___ Dataset extract

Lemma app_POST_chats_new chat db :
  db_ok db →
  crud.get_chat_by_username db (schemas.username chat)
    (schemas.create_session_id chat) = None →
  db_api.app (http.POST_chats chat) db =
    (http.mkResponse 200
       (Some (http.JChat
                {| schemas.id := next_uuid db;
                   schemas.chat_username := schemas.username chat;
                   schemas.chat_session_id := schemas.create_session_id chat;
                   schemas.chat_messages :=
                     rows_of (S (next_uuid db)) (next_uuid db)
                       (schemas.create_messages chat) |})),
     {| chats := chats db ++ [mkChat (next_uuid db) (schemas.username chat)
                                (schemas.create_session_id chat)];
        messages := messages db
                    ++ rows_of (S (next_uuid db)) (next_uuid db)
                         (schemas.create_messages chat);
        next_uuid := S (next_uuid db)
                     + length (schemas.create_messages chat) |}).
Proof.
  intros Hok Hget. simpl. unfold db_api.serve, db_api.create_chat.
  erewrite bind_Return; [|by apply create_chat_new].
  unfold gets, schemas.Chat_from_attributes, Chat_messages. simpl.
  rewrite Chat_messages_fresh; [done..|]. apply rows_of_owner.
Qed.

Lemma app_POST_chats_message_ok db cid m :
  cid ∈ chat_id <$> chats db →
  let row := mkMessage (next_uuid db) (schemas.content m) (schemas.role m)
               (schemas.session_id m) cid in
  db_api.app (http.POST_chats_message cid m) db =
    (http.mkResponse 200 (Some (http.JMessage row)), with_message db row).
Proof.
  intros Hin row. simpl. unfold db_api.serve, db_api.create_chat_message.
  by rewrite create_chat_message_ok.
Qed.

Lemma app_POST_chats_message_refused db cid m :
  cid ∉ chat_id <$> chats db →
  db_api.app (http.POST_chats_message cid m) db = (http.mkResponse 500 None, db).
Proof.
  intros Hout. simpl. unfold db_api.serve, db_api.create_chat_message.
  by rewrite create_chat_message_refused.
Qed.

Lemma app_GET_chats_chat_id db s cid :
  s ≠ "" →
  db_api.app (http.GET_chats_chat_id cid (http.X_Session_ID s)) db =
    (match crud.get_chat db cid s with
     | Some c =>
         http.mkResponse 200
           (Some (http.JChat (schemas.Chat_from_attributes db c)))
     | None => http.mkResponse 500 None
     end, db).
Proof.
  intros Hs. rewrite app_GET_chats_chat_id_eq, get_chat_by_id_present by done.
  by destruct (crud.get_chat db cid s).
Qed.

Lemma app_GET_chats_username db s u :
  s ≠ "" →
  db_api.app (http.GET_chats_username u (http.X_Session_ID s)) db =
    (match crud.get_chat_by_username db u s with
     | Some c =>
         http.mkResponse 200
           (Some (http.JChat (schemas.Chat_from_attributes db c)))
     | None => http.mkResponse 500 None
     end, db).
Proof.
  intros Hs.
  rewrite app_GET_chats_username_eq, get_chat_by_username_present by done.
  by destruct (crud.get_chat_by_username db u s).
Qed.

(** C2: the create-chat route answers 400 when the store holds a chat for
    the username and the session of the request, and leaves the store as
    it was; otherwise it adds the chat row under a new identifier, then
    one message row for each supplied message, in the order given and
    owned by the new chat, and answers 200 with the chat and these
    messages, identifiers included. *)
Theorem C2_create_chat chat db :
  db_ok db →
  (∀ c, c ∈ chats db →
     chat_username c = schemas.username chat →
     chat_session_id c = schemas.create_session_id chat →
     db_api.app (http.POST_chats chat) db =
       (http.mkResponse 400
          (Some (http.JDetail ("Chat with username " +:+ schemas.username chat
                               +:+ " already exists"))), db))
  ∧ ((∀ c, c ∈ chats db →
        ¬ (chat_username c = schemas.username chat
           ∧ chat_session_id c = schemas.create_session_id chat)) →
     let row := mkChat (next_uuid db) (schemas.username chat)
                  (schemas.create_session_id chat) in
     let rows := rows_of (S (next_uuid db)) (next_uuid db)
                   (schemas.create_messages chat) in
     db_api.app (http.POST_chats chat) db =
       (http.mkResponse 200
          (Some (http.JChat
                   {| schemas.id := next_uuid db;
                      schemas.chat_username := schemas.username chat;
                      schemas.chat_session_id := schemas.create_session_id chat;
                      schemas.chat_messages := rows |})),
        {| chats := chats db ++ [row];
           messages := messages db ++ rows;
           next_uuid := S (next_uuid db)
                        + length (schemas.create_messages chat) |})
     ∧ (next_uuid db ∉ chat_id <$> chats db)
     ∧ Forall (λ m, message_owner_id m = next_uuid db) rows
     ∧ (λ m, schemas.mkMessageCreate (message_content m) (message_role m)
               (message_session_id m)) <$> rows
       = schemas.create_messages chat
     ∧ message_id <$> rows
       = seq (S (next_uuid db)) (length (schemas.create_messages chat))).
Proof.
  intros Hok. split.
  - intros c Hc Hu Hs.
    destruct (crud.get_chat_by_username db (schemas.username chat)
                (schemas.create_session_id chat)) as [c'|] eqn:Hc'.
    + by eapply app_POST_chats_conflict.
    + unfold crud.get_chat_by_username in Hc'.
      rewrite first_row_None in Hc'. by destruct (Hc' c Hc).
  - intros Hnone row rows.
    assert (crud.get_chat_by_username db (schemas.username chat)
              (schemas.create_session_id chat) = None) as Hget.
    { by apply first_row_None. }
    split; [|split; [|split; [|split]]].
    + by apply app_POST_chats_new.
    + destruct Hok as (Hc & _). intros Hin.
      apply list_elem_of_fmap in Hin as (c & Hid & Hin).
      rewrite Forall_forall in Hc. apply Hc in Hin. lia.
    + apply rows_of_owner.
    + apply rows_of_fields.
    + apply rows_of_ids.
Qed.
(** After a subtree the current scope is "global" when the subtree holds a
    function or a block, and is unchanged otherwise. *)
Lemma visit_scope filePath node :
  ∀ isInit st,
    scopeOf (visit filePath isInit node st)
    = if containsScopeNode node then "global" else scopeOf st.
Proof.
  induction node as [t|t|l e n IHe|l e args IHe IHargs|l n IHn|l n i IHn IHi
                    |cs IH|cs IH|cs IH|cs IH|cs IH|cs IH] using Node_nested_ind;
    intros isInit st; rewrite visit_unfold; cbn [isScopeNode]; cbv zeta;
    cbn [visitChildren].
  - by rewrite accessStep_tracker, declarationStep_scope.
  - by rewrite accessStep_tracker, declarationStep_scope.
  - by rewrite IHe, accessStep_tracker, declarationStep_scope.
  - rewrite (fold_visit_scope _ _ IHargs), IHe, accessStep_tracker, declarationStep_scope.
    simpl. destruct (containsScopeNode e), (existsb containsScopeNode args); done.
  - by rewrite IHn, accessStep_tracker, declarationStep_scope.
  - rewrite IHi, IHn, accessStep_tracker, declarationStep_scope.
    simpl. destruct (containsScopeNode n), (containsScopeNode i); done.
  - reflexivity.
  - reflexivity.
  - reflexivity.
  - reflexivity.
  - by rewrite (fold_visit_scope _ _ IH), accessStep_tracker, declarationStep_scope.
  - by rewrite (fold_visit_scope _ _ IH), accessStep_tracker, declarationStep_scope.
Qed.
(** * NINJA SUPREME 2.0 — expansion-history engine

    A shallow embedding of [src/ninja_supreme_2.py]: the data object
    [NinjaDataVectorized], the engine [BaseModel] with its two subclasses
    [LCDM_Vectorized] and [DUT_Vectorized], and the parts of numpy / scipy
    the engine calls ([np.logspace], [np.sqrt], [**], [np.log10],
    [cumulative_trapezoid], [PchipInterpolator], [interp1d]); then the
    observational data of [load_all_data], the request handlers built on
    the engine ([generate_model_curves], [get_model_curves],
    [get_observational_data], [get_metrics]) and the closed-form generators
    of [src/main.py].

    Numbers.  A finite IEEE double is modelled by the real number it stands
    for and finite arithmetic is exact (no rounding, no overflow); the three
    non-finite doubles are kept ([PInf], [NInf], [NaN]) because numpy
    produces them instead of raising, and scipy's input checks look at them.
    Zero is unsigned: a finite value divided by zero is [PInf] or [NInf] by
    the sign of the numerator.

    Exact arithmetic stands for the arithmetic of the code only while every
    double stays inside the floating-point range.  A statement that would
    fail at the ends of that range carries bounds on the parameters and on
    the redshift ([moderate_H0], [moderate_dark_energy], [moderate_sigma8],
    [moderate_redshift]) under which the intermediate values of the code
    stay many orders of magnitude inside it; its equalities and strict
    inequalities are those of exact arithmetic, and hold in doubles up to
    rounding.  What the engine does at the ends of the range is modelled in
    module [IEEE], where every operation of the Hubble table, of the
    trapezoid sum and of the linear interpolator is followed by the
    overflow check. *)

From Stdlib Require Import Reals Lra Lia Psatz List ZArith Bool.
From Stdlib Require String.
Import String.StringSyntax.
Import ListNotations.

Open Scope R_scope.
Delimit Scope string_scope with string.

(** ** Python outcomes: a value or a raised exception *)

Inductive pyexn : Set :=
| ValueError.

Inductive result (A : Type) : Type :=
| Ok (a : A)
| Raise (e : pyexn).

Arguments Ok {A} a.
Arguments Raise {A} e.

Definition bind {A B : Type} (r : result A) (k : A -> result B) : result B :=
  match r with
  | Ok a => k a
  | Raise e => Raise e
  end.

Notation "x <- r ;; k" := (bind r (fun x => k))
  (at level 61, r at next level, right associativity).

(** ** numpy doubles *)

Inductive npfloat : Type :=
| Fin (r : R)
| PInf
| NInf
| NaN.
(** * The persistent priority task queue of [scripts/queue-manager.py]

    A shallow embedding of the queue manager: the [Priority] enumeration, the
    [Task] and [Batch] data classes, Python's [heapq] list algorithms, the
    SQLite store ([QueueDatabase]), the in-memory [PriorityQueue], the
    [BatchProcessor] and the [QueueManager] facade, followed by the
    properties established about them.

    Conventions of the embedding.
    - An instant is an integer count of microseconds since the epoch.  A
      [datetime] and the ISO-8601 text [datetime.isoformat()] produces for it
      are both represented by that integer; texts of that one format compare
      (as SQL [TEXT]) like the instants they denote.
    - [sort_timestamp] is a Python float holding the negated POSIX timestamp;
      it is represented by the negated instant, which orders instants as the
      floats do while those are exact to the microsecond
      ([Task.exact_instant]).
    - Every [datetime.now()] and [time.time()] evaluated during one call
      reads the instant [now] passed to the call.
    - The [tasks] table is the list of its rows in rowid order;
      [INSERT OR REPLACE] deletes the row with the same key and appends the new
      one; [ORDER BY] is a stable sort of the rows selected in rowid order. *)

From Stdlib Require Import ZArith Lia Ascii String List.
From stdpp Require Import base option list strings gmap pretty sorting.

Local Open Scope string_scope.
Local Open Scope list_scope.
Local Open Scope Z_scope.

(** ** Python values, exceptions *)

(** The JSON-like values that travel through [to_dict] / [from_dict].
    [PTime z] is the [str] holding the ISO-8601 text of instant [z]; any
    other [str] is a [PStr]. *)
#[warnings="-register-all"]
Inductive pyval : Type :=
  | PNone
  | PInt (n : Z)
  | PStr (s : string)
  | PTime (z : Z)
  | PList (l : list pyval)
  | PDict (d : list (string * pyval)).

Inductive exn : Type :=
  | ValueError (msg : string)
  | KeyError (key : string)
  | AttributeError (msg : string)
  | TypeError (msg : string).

______
___ Dataset extract

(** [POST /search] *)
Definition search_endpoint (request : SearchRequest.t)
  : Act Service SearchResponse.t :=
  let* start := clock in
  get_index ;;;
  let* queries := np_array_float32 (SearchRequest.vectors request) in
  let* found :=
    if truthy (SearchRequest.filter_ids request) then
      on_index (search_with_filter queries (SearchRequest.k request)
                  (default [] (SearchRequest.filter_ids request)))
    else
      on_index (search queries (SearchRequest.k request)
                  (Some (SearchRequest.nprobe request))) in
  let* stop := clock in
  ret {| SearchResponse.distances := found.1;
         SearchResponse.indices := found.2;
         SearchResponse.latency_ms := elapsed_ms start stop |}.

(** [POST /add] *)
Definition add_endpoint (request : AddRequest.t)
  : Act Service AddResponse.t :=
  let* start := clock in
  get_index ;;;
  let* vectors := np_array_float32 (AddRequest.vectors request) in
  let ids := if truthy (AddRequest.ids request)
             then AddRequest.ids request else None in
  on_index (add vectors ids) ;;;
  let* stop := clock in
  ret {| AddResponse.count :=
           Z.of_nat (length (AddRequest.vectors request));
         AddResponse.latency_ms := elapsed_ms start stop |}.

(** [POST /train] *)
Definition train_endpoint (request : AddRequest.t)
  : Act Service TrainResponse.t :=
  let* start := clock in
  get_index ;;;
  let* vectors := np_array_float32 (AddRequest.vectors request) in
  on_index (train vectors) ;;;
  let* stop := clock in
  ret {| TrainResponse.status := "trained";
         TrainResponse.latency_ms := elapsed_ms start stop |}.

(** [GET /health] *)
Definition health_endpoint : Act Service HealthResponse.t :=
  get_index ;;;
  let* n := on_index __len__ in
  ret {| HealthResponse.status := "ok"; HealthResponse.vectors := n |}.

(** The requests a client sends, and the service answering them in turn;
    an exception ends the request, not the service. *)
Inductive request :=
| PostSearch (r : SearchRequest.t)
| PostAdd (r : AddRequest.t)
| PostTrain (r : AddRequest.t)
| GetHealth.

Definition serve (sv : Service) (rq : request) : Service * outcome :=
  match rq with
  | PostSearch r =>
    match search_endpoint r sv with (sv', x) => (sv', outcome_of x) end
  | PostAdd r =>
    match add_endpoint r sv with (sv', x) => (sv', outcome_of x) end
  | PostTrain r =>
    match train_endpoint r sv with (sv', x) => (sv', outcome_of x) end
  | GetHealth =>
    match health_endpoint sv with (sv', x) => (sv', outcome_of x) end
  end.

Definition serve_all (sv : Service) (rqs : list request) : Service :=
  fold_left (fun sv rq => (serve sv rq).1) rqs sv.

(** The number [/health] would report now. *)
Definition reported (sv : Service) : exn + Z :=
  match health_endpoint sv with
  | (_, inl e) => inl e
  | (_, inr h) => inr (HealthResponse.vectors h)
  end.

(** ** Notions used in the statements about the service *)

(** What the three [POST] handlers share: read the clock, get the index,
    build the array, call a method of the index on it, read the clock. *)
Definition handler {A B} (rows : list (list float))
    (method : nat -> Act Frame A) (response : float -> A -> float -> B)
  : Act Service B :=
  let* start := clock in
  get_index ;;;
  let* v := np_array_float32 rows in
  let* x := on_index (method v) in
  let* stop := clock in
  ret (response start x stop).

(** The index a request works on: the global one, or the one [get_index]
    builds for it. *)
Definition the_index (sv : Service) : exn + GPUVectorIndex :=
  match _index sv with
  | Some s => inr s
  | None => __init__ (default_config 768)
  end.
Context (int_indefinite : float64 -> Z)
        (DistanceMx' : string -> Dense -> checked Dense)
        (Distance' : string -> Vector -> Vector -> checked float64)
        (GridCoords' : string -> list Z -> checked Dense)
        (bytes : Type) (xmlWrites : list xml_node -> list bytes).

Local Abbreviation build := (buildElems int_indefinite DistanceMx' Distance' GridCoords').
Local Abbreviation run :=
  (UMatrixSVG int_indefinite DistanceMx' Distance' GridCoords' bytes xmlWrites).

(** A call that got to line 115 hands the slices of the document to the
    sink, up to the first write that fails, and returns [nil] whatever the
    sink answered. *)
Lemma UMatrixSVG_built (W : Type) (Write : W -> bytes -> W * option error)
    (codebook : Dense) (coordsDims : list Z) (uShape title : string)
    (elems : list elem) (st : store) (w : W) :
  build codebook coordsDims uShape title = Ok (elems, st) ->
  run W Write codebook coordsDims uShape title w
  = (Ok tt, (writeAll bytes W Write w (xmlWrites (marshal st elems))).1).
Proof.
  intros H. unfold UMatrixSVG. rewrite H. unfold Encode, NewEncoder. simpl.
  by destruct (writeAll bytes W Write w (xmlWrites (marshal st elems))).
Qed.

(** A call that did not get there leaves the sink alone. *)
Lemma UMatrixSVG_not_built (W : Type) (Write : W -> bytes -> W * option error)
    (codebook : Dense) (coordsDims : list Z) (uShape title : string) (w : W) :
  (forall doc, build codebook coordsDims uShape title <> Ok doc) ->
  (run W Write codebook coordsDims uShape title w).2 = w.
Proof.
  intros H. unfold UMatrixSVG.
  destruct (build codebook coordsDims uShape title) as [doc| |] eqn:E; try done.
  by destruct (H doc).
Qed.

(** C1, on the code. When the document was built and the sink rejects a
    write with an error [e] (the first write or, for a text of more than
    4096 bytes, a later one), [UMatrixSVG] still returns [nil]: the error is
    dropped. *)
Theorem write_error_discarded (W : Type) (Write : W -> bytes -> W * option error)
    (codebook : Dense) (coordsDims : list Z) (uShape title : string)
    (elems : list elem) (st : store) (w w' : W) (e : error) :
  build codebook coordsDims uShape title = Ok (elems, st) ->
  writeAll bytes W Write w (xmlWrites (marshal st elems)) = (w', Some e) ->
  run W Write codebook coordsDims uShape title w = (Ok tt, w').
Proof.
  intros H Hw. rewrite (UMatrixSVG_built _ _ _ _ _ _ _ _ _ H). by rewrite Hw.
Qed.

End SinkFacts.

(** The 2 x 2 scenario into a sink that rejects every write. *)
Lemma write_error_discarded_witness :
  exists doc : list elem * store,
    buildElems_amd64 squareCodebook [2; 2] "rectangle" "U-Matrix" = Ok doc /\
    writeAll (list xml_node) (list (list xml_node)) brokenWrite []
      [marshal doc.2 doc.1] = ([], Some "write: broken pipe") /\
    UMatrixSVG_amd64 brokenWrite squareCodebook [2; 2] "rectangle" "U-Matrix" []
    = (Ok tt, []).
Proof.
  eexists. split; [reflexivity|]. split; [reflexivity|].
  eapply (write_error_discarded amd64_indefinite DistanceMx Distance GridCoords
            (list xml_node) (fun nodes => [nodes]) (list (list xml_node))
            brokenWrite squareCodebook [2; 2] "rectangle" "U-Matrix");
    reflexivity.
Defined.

______
___ Dataset extract

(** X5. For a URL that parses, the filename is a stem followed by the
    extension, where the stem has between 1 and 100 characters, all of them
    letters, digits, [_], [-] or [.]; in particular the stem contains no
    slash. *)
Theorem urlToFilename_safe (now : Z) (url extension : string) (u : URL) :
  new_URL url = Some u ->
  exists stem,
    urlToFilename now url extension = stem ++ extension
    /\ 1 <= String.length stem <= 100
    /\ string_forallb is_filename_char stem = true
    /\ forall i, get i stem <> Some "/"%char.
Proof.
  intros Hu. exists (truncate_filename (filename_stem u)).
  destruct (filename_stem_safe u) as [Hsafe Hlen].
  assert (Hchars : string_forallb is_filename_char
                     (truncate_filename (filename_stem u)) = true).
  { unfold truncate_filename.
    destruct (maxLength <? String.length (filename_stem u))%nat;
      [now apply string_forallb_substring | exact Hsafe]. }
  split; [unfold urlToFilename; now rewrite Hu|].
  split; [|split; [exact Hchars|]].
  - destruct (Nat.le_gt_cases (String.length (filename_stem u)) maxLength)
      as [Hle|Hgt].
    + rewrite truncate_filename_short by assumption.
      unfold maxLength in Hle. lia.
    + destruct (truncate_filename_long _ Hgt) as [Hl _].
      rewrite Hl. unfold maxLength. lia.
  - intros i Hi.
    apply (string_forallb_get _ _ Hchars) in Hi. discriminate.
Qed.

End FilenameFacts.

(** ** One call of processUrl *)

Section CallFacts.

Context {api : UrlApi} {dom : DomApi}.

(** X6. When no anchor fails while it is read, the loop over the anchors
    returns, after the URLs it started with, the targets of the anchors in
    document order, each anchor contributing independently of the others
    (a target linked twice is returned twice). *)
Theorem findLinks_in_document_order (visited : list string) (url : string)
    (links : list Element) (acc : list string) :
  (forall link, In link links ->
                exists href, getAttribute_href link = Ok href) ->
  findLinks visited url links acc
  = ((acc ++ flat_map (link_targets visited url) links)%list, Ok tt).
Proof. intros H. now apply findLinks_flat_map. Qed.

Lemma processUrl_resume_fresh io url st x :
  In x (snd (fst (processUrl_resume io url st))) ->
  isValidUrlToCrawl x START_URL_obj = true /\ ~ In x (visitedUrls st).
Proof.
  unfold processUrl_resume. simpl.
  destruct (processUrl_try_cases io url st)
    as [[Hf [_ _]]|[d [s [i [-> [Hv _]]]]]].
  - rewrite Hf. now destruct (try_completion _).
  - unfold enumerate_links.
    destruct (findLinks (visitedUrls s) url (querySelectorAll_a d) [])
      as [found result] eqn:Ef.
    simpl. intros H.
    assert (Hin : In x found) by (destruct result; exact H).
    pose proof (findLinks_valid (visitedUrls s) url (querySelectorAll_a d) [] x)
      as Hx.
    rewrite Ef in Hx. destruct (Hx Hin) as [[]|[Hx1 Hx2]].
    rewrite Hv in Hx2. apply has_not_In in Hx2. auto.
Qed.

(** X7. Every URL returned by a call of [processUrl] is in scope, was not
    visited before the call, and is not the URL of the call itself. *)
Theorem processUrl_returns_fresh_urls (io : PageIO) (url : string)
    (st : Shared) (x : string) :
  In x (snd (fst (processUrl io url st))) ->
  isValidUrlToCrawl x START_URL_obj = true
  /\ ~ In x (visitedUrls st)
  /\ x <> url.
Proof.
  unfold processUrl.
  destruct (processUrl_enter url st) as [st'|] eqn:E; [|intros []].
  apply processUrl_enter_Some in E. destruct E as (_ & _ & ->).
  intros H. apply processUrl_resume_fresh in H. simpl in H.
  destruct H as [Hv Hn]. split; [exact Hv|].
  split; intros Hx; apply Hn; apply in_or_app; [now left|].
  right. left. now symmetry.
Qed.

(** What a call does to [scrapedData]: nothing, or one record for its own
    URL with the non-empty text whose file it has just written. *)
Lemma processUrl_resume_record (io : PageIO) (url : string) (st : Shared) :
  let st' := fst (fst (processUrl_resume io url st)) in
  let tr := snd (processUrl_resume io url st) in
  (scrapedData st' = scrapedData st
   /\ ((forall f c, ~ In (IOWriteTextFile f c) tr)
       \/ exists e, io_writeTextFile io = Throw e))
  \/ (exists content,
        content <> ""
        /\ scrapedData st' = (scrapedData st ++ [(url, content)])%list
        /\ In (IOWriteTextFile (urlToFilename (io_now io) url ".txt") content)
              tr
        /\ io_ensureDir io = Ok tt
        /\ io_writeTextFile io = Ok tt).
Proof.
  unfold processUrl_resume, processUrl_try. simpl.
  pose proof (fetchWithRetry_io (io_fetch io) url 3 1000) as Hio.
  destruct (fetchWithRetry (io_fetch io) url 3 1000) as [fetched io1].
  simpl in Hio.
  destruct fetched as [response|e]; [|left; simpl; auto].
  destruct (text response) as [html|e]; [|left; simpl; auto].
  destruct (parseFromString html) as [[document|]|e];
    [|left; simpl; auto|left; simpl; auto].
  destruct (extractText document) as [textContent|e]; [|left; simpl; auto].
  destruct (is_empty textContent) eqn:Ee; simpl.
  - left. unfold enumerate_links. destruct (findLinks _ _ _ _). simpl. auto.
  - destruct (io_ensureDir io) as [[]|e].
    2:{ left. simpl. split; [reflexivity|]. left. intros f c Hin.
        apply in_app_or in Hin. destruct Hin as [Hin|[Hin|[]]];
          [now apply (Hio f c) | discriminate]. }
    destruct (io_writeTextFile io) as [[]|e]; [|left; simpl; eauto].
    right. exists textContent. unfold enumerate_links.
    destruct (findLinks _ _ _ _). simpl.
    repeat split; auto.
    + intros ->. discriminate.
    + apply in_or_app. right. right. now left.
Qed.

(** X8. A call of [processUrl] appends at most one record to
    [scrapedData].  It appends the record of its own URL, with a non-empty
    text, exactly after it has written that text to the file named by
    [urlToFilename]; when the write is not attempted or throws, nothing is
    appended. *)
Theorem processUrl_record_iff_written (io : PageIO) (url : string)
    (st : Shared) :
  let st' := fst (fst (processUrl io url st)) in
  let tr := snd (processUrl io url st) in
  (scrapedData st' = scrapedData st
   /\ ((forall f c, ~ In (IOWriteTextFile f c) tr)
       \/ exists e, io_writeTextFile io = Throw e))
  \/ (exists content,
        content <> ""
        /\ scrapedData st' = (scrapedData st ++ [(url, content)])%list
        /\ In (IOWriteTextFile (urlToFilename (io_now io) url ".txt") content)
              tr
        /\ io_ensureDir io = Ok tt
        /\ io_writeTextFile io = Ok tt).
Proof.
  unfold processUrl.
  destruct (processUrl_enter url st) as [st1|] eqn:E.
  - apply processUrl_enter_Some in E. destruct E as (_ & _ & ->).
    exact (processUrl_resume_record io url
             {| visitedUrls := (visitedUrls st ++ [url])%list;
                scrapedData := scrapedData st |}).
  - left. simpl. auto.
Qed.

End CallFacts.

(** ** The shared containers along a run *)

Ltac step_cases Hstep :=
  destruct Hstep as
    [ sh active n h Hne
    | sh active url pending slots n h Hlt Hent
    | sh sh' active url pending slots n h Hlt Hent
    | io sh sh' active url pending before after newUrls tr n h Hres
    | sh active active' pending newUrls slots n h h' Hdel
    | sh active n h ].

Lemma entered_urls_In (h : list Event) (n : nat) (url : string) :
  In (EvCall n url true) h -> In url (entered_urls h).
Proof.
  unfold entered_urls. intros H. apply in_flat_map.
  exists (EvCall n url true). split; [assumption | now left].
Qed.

______

When the string "returned" occurs in a line of the material, that line belongs in the answer.

> **Response**
    (a target linked twice is returned twice). *)
(** X7. Every URL returned by a call of [processUrl] is in scope, was not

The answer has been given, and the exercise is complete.